━━ STUDY MATERIAL ━━

(** ** Coalescing *)
Section coalesce.
Context (base : Z).
Lemma ok_mid B1 b n t B2 s : heap_ok base (B1 ++ ((b, n), t) :: B2) s →
  ∃ mid, chain (base + 32) B1.*1 mid ∧ mid ≤ b ∧ 1 ≤ n ∧ chain (b + 24 * n) B2.*1 (brk s).
Proof. intros H. pose proof (ok_chain _ _ _ H) as Hc. rewrite fmap_app in Hc. apply chain_app in Hc as (mid & H1 & H2 & H3 & H4). by exists mid. Qed.
Lemma ok_above B1 b n t B2 s : heap_ok base (B1 ++ ((b, n), t) :: B2) s → base + 32 ≤ b.
Proof. intros H. destruct (ok_mid _ _ _ _ _ _ H) as (mid & H1%chain_le & H2 & _). lia. Qed.
Lemma merge_next_run s B1 b n B2 P pl np : heap_ok base (B1 ++ ((b, n), false) :: B2) s →
  (base, 1) :: sel true B1 = P ++ [(pl, np)] →
  ∃ n2 B2', merge_next b pl s =
      Ok ((), Heap (<[b := MkHeader (first base (sel true B2')) n2 (b + 24)]> (hdrs s)) (free_list s) (brk s)) ∧
    chain (b + 24 * n2) B2'.*1 (brk s) ∧ n ≤ n2 ∧ sel false B2' = sel false B2 ∧ (length B2' ≤ length B2)%nat ∧
    ring (hdrs s) (sel true B2') base ∧ Forall (block_ok (hdrs s)) B2' ∧ join_next b n B2 = (n2, B2').
Proof.
  intros Hok HP. pose proof (ok_base _ _ _ Hok) as Hbase. pose proof (ok_above _ _ _ _ _ _ Hok) as Hab. pose proof (ok_ring _ _ _ Hok) as Hr.
  rewrite sel_app in Hr. cbn [sel Bool.eqb] in Hr. rewrite app_comm_cons, HP in Hr. apply ring_app in Hr as [Hr1 Hr2].
  apply ring_app in Hr1 as [_ [(dp & Ep) _]]. cbn [first] in Ep.
  pose proof (ok_blocks _ _ _ Hok) as Hb. apply Forall_app in Hb as [_ [(nx & Eb) Hb2]%Forall_cons]. cbn in Eb.
  destruct (ok_mid _ _ _ _ _ _ Hok) as (mid & _ & _ & Hn & Hc). pose proof (ok_brk _ _ _ Hok) as Hbrk.
  unfold merge_next. rewrite (bind_Ok _ _ _ _ _ (hdr_run _ _ _ Ep)), (bind_Ok _ _ _ _ _ (hdr_run _ _ _ Eb)). cbn [h_size h_next].
  destruct (Z.eqb_spec (plus b n) (first base (sel true B2))) as [E|Hne].
  2: { exists n, B2. erewrite set_next_run by exact Eb. split; [done|]. split_and!; [done|lia|done|lia|done|done|].
       unfold join_next, plus, sizeof_Header in *. destruct B2 as [|[[a m] []] R]; [done| |done]. cbn in Hne. by rewrite (proj2 (Z.eqb_neq _ _)) by lia. }
  unfold plus, sizeof_Header in E. destruct (sel true B2) as [|[a2 m2] R] eqn:ES; cbn [first] in E; [lia|].
  destruct (sel_split true B2 [] _ _ ES) as (Ba & Bb & EB & Ea & ER). rewrite EB, fmap_app in Hc.
  apply chain_app in Hc as (mid2 & Hc1 & Hc2 & Hm2 & Hc3). apply chain_tight in Hc1; [|lia]. apply fmap_nil_inv in Hc1 as ->. cbn in EB. subst B2.
  exists (n + m2), Bb. cbn in Hr2. destruct Hr2 as [(d2 & E2) Hr2]. rewrite (bind_Ok _ _ _ _ _ (hdr_run _ _ _ E2)). cbn [h_size h_next].
  pose proof (chain_le _ _ _ Hc3). rewrite (bind_Ok _ _ _ _ _ (set_size_run _ _ _ _ Eb)). cbn [h_next h_data].
  rewrite (wrap_small 32) by lia. erewrite set_next_run by (cbn [hdrs]; by rewrite lookup_insert_eq).
  cbn [hdrs free_list brk h_size h_data]. rewrite insert_insert_eq. subst R a2. split; [done|].
  split_and!; [|lia|done|cbn; lia|done|by apply Forall_cons in Hb2 as [_ ?]|cbn; by rewrite Z.eqb_refl].
  by replace (b + 24 * (n + m2)) with (b + 24 * n + 24 * m2) by lia.
Qed.
Lemma merge_previous_run s m fl B1 b n2 B2' P pl np mid :
  let s1 := Heap (<[b := MkHeader (first base (sel true B2')) n2 (b + 24)]> m) fl (brk s) in
  0 < base → brk s < 2 ^ 31 → (base, 1) :: sel true B1 = P ++ [(pl, np)] →
  chain (base + 32) B1.*1 mid → mid ≤ b → 1 ≤ n2 → chain (b + 24 * n2) B2'.*1 (brk s) →
  (∃ nx, ring m ((base, 1) :: sel true B1) nx) → Forall (block_ok m) B1 →
  ring m (sel true B2') base → Forall (block_ok m) B2' →
  ∃ B' m', merge_previous b pl s1 = Ok ((), Heap m' fl (brk s)) ∧ heap_ok base B' (Heap m' pl (brk s)) ∧
    sel false B' = sel false B1 ++ sel false B2' ∧ (∃ x, x ∈ sel true B' ∧ n2 ≤ x.2) ∧
    (length B' ≤ S (length B1 + length B2'))%nat ∧ B' = join_previous B1 b n2 B2'.
Proof.
  intros s1 Hbase Hbrk HP H1 Hmid Hn H2 (nx & Hr1) Hb1 Hr2 Hb2. pose proof (chain_le _ _ _ H1). pose proof (chain_le _ _ _ H2) as H2le.
  assert (Hpl : pl < b).
  { assert ((pl, np) ∈ (base, 1) :: sel true B1) as Hin by (rewrite HP; set_solver).
    apply elem_of_cons in Hin as [[= -> ->]|Hin]; [lia|]. pose proof (chain_in _ _ _ _ _ (chain_sel _ _ _ _ H1) Hin). lia. }
  pose proof Hr1 as Hr1'. rewrite HP in Hr1'. apply ring_app in Hr1' as [HrP [(dp & Ep) _]]. cbn [first] in HrP, Ep.
  assert (HPn : pl ∉ P.*1 ∧ b ∉ P.*1).
  { assert (chain base (P ++ [(pl, np)]) mid) as Hc. { rewrite <-HP. cbn. split_and!; [lia..|]. eapply chain_weaken, chain_sel, H1; lia. }
    apply chain_app in Hc as (m1 & Hc1 & Hc2 & Hc3 & Hc4). split; eapply chain_notin; [exact Hc1|by right|exact Hc1|right; lia]. }
  assert (Hb1n : ∀ x, x ∈ B1 → x.1.1 < b ∧ base + 32 ≤ x.1.1).
  { intros [[a k] t] Hx. apply (list_elem_of_fmap_2 fst) in Hx. pose proof (chain_in _ _ _ _ _ H1 Hx). cbn. lia. }
  assert (Hb2n : ∀ x, x ∈ B2' → b < x.1.1).
  { intros [[a k] t] Hx. apply (list_elem_of_fmap_2 fst) in Hx. pose proof (chain_in _ _ _ _ _ H2 Hx). cbn. lia. }
  assert (Hr2n : ∀ a, a ≤ b → a ∉ (sel true B2').*1).
  { intros a Ha. eapply chain_notin; [apply chain_sel; exact H2|]. left. lia. }
  assert (hdrs s1 !! pl = Some (MkHeader nx np dp)) as Ep1 by (cbn; rewrite lookup_insert_ne by lia; exact Ep).
  unfold merge_previous. rewrite (bind_Ok _ _ _ _ _ (hdr_run _ _ _ Ep1)). cbn [h_size].
  destruct (Z.eqb_spec (plus pl np) b) as [E|Hsep]; unfold plus, sizeof_Header in *.
  - (* into the block before *)
    destruct P as [|p0 P']; [injection HP; intros; subst; lia|]. injection HP as <- HP.
    destruct (sel_split true B1 P' _ _ HP) as (B1a & B1b & -> & EP & EPb). rewrite fmap_app in H1.
    apply chain_app in H1 as (m1 & H1a & H1b & H1c & H1d). pose proof (chain_le _ _ _ H1a). apply chain_tight in H1d; [|lia]. apply fmap_nil_inv in H1d as ->.
    erewrite (bind_Ok (hdr b)) by (apply hdr_run; cbn; apply lookup_insert_eq). cbn [h_size h_next].
    rewrite (bind_Ok _ _ _ _ _ (set_size_run _ _ _ _ Ep1)). cbn [h_next h_data]. rewrite (wrap_small 32) by lia.
    erewrite set_next_run by (cbn [hdrs]; by rewrite lookup_insert_eq). cbn [hdrs free_list brk h_size h_data]. rewrite insert_insert_eq.
    apply Forall_app in Hb1 as [Hb1a [(nxp & Eok) _]%Forall_cons]. cbn in Eok. rewrite Ep in Eok. injection Eok as -> ->.
    exists (B1a ++ ((pl, np + n2), true) :: B2'). eexists. split; [reflexivity|]. split; [|split_and!].
    + split; [done| | | | |done].
      * cbn [brk]. rewrite fmap_app. apply chain_app. exists m1. cbn. split_and!; [done..|lia|]. by replace (pl + 24 * (np + n2)) with (b + 24 * n2) by lia.
      * cbn [hdrs]. rewrite sel_app, EP. cbn [sel Bool.eqb]. rewrite app_comm_cons. apply ring_app. cbn [first]. split.
        -- apply ring_insert_ne; [apply HPn|]. subst s1. cbn [hdrs]. apply ring_insert_ne; [apply HPn|done].
        -- cbn. split; [eexists; apply lookup_insert_eq|]. apply ring_insert_ne; [apply Hr2n; lia|]. apply ring_insert_ne; [apply Hr2n; lia|done].
      * cbn [hdrs]. apply Forall_app. split; [|constructor; [eexists; cbn; apply lookup_insert_eq|]].
        -- apply block_ok_insert_ne; [|apply block_ok_insert_ne; [|done]]; intros [[a k] t] Hx.
           ++ apply (list_elem_of_fmap_2 fst) in Hx. pose proof (chain_in _ _ _ _ _ H1a Hx). cbn. lia.
           ++ destruct (Hb1n ((a, k), t)); [set_solver|cbn in *; lia].
        -- apply block_ok_insert_ne; [|apply block_ok_insert_ne; [|done]]; intros x Hx; specialize (Hb2n x Hx); lia.
      * exists (np + n2). cbn [free_list]. rewrite sel_app. cbn. set_solver.
    + rewrite !sel_app. cbn. by rewrite app_nil_r.
    + exists (pl, np + n2). rewrite sel_app. cbn. split; [set_solver|lia].
    + rewrite !length_app. cbn. lia.
    + unfold join_previous. rewrite last_snoc, removelast_last, E, Z.eqb_refl. done.
  - (* a block of its own *)
    erewrite set_next_run by exact Ep1. cbn [hdrs free_list brk h_size h_data].
    exists (B1 ++ ((b, n2), true) :: B2'). eexists. split; [reflexivity|]. split; [|split_and!].
    + split; [done| | | | |done].
      * cbn [brk]. rewrite fmap_app. apply chain_app. exists mid. cbn. by split_and!.
      * cbn [hdrs]. rewrite sel_app. cbn [sel Bool.eqb]. rewrite app_comm_cons, HP, <-app_assoc. apply ring_app. cbn [first app]. split.
        -- apply ring_insert_ne; [apply HPn|]. subst s1. cbn [hdrs]. apply ring_insert_ne; [apply HPn|done].
        -- cbn. split; [eexists; apply lookup_insert_eq|]. split; [eexists; rewrite lookup_insert_ne by lia; apply lookup_insert_eq|].
           apply ring_insert_ne; [apply Hr2n; lia|]. apply ring_insert_ne; [apply Hr2n; lia|done].
      * cbn [hdrs]. apply Forall_app. split; [|constructor].
        -- (* [pl] may be one of them *)
           apply Forall_forall. intros [[a k] t] Hx. rewrite Forall_forall in Hb1. destruct (Hb1 _ Hx) as (nx' & Ex). cbn in Ex.
           destruct (Hb1n _ Hx) as [Hlt _]. cbn in Hlt. unfold block_ok. cbn. destruct (decide (a = pl)) as [-> |Hne].
           ++ rewrite lookup_insert_eq. rewrite Ep in Ex. injection Ex as -> -> ->. by eexists.
           ++ rewrite lookup_insert_ne by done. rewrite lookup_insert_ne by lia. by eexists.
        -- eexists. cbn. rewrite lookup_insert_ne by lia. apply lookup_insert_eq.
        -- apply block_ok_insert_ne; [|apply block_ok_insert_ne; [|done]]; intros x Hx; specialize (Hb2n x Hx); lia.
      * exists np. cbn [free_list]. rewrite sel_app. cbn [sel Bool.eqb]. rewrite app_comm_cons, HP. set_solver.
    + rewrite !sel_app. by cbn.
    + exists (b, n2). rewrite sel_app. cbn. split; [set_solver|lia].
    + rewrite !length_app. cbn. lia.
    + unfold join_previous. destruct (last B1) as [[[a k] []]|] eqn:El; [|done..]. apply last_Some in El as [B1a ->].
      rewrite sel_app in HP. cbn [sel Bool.eqb] in HP. rewrite app_comm_cons in HP. apply app_inj_tail in HP as [_ [= -> ->]].
      by rewrite (proj2 (Z.eqb_neq _ _)).
Qed.
(** the free blocks, [base] first, are sorted *)
Lemma frees_sorted B s i k x y : heap_ok base B s →
  ((base, 1) :: sel true B) !! i = Some x → ((base, 1) :: sel true B) !! k = Some y → (i < k)%nat → x.1 + 24 * x.2 ≤ y.1 ∧ 1 ≤ x.2.
Proof.
  intros Hok Hx Hy Hik. assert (chain base ((base, 1) :: sel true B) (brk s)) as Hc.
  { cbn. split_and!; [lia..|]. eapply chain_weaken, chain_sel, ok_chain, Hok; lia. }
  split; [by eapply chain_order|]. destruct x as [a n]. by apply (chain_in _ _ _ a n Hc), list_elem_of_lookup_2 with i.
Qed.
Lemma FreeBlock_run s B1 b n B2 fuel : heap_ok base (B1 ++ ((b, n), false) :: B2) s → (S (length B1 + length B2) ≤ fuel)%nat →
  ∃ B' s', FreeBlock fuel b s = Ok ((), s') ∧ heap_ok base B' s' ∧ brk s' = brk s ∧
    sel false B' = sel false B1 ++ sel false B2 ∧ (∃ x, x ∈ sel true B' ∧ n ≤ x.2) ∧ (length B' ≤ S (length B1 + length B2))%nat ∧
    B' = released B1 b n B2.
Proof.
  intros Hok Hf. set (B := B1 ++ ((b, n), false) :: B2) in *. set (F := (base, 1) :: sel true B).
  assert (HF : F = ((base, 1) :: sel true B1) ++ sel true B2) by (subst F B; by rewrite sel_app).
  destruct (ok_free_list _ _ _ Hok) as (nf & (k & Ek)%list_elem_of_lookup). fold F in Ek.
  destruct (exists_last (l := (base, 1) :: sel true B1) ltac:(done)) as (P & [pl np] & HP).
  destruct (ok_mid _ _ _ _ _ _ Hok) as (mid & H1 & Hmid & Hn & H2). pose proof (ok_base _ _ _ Hok) as Hbase.
  assert (Hlow : ∀ x, x ∈ (base, 1) :: sel true B1 → x.1 < b).
  { pose proof (chain_le _ _ _ H1). intros [a m] [[= -> ->]|Hx]%elem_of_cons; cbn; [lia|].
    pose proof (chain_in _ _ _ _ _ (chain_sel _ _ _ _ H1) Hx). lia. }
  assert (Hhigh : ∀ x, x ∈ sel true B2 → b < x.1).
  { intros [a m] Hx. pose proof (chain_in _ _ _ _ _ (chain_sel _ _ _ _ H2) Hx). cbn. lia. }
  assert (length (sel true B) ≤ length B1 + length B2)%nat as HlenF.
  { assert (∀ t l, (length (sel t l) ≤ length l)%nat) as Hs. { intros t l. induction l as [|[y t'] l IH]; cbn; [lia|]. destruct (Bool.eqb t t'); cbn; lia. }
    subst B. rewrite sel_app, length_app. cbn [sel Bool.eqb]. pose proof (Hs true B1). pose proof (Hs true B2). lia. }
  destruct (find_place_run (hdrs s) F b (length (sel true B1)) (ok_ring _ _ _ Hok)) with (s := s) (fuel := fuel) (k := k) (a := free_list s) (n := nf)
    as ([p' n'] & Efind & Ep').
  - intros i i' x y Hx Hy Hii. destruct (frees_sorted _ _ _ _ _ _ Hok Hx Hy Hii). lia.
  - rewrite HF, length_app. cbn. lia.
  - intros i x Hx Hi. apply Hlow. rewrite HF, lookup_app_l in Hx by (cbn; lia). by eapply list_elem_of_lookup_2.
  - intros i x Hx Hi. apply Hhigh. rewrite HF, lookup_app_r in Hx by (cbn; lia). by eapply list_elem_of_lookup_2.
  - done.
  - exact Ek.
  - pose proof (dist_lt (length F) k (length (sel true B1)) ltac:(by eapply lookup_lt_Some) ltac:(rewrite HF, length_app; cbn; lia)).
    assert (length F = S (length (sel true B))) by done. lia.
  - assert ((p', n') = (pl, np)) as [= -> ->].
    { rewrite HF, lookup_app_l, HP in Ep' by (cbn; lia). assert (length (sel true B1) = length P) as El.
      { apply (f_equal length) in HP. rewrite length_app in HP. cbn in HP. lia. }
      rewrite El, list_lookup_middle in Ep' by done. by injection Ep' as <- <-. }
    unfold FreeBlock. rewrite (bind_Ok (gets _) _ _ (free_list s) s) by done. rewrite (bind_Ok _ _ _ _ _ Efind). cbn [fst].
    destruct (merge_next_run s B1 b n B2 P pl np Hok HP) as (n2 & B2' & E1 & Hc2 & Hn2 & Es2 & Hl2 & Hr2 & Hb2 & Ej).
    rewrite (bind_Ok _ _ _ _ _ E1). pose proof (ok_ring _ _ _ Hok) as Hr. fold F in Hr. rewrite HF in Hr. apply ring_app in Hr as [Hr1 _].
    pose proof (ok_blocks _ _ _ Hok) as Hb. apply Forall_app in Hb as [Hb1 _].
    destruct (merge_previous_run s (hdrs s) (free_list s) B1 b n2 B2' P pl np mid) as (B' & m' & E2 & Hok' & Es & (x & Hx & Hx2) & Hl & EB');
      [done|by apply (ok_brk _ _ _ Hok)|done|done|done|lia|done|by eexists|done|done|done|].
    rewrite (bind_Ok _ _ _ _ _ E2). exists B', (Heap m' pl (brk s)). split; [done|]. split; [done|]. split; [done|].
    rewrite Es, Es2. split; [done|]. split; [exists x; split; [done|lia]|]. split; [lia|].
    unfold released. by rewrite Ej.
Qed.
End coalesce.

━━━

GOAL OF THE EXERCISE: Everything from the line containing "np + n2). rewrite sel_app. cbn. split; [set_solver|lia]." through the line containing "erewrite set_next_run by exact Ep1." in the material above should be retyped exactly, both ends included, and nothing more.

TASK SOLUTION:
    + exists (pl, np + n2). rewrite sel_app. cbn. split; [set_solver|lia].
    + rewrite !length_app. cbn. lia.
    + unfold join_previous. rewrite last_snoc, removelast_last, E, Z.eqb_refl. done.
  - (* a block of its own *)
    erewrite set_next_run by exact Ep1. cbn [hdrs free_list brk h_size h_data].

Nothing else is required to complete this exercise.